[Stored data]

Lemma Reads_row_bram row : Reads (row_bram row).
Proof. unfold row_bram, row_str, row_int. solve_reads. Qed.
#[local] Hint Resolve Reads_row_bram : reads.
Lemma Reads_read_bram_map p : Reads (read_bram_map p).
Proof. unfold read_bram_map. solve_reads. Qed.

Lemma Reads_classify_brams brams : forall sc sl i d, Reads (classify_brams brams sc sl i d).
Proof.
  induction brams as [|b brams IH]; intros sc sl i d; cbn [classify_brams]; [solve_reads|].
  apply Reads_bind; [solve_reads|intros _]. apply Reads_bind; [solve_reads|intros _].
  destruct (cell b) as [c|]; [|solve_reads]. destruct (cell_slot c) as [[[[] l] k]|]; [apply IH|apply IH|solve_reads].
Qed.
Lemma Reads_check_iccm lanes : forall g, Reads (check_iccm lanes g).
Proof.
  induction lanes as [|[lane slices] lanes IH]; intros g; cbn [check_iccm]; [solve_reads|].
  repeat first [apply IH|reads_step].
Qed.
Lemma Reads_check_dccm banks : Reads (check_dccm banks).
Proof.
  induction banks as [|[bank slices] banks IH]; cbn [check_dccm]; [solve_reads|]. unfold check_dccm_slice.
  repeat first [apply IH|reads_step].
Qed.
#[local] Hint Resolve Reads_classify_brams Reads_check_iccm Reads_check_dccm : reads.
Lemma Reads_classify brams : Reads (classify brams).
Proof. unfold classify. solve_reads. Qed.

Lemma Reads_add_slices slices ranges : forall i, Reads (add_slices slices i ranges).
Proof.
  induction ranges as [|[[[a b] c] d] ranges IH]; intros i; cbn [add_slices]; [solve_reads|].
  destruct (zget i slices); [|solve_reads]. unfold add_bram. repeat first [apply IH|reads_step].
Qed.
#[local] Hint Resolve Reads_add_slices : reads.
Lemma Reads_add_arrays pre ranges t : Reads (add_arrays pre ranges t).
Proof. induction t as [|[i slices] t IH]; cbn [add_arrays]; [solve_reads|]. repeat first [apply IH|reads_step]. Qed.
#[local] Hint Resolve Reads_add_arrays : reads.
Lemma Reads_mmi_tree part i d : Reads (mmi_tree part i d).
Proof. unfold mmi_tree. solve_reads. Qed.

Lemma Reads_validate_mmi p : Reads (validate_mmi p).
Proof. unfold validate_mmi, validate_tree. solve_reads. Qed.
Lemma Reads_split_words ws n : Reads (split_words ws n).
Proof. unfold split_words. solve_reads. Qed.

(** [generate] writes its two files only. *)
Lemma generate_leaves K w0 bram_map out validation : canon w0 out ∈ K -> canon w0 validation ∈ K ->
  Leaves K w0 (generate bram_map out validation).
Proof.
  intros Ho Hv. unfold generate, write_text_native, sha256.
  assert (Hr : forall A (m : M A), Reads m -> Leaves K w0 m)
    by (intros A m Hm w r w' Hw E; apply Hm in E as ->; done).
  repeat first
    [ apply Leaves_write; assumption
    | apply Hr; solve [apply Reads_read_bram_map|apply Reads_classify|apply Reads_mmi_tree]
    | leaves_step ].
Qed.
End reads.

◆ **Task goal**:
The records above should be restated word for word, please.

◆ **Task response**:
Lemma Reads_row_bram row : Reads (row_bram row).
Proof. unfold row_bram, row_str, row_int. solve_reads. Qed.
#[local] Hint Resolve Reads_row_bram : reads.
Lemma Reads_read_bram_map p : Reads (read_bram_map p).
Proof. unfold read_bram_map. solve_reads. Qed.

Lemma Reads_classify_brams brams : forall sc sl i d, Reads (classify_brams brams sc sl i d).
Proof.
  induction brams as [|b brams IH]; intros sc sl i d; cbn [classify_brams]; [solve_reads|].
  apply Reads_bind; [solve_reads|intros _]. apply Reads_bind; [solve_reads|intros _].
  destruct (cell b) as [c|]; [|solve_reads]. destruct (cell_slot c) as [[[[] l] k]|]; [apply IH|apply IH|solve_reads].
Qed.
Lemma Reads_check_iccm lanes : forall g, Reads (check_iccm lanes g).
Proof.
  induction lanes as [|[lane slices] lanes IH]; intros g; cbn [check_iccm]; [solve_reads|].
  repeat first [apply IH|reads_step].
Qed.
Lemma Reads_check_dccm banks : Reads (check_dccm banks).
Proof.
  induction banks as [|[bank slices] banks IH]; cbn [check_dccm]; [solve_reads|]. unfold check_dccm_slice.
  repeat first [apply IH|reads_step].
Qed.
#[local] Hint Resolve Reads_classify_brams Reads_check_iccm Reads_check_dccm : reads.
Lemma Reads_classify brams : Reads (classify brams).
Proof. unfold classify. solve_reads. Qed.

Lemma Reads_add_slices slices ranges : forall i, Reads (add_slices slices i ranges).
Proof.
  induction ranges as [|[[[a b] c] d] ranges IH]; intros i; cbn [add_slices]; [solve_reads|].
  destruct (zget i slices); [|solve_reads]. unfold add_bram. repeat first [apply IH|reads_step].
Qed.
#[local] Hint Resolve Reads_add_slices : reads.
Lemma Reads_add_arrays pre ranges t : Reads (add_arrays pre ranges t).
Proof. induction t as [|[i slices] t IH]; cbn [add_arrays]; [solve_reads|]. repeat first [apply IH|reads_step]. Qed.
#[local] Hint Resolve Reads_add_arrays : reads.
Lemma Reads_mmi_tree part i d : Reads (mmi_tree part i d).
Proof. unfold mmi_tree. solve_reads. Qed.

Lemma Reads_validate_mmi p : Reads (validate_mmi p).
Proof. unfold validate_mmi, validate_tree. solve_reads. Qed.
Lemma Reads_split_words ws n : Reads (split_words ws n).
Proof. unfold split_words. solve_reads. Qed.

(** [generate] writes its two files only. *)
Lemma generate_leaves K w0 bram_map out validation : canon w0 out ∈ K -> canon w0 validation ∈ K ->
  Leaves K w0 (generate bram_map out validation).
Proof.
  intros Ho Hv. unfold generate, write_text_native, sha256.
  assert (Hr : forall A (m : M A), Reads m -> Leaves K w0 m)
    by (intros A m Hm w r w' Hw E; apply Hm in E as ->; done).
  repeat first
    [ apply Leaves_write; assumption
    | apply Hr; solve [apply Reads_read_bram_map|apply Reads_classify|apply Reads_mmi_tree]
    | leaves_step ].
Qed.
End reads.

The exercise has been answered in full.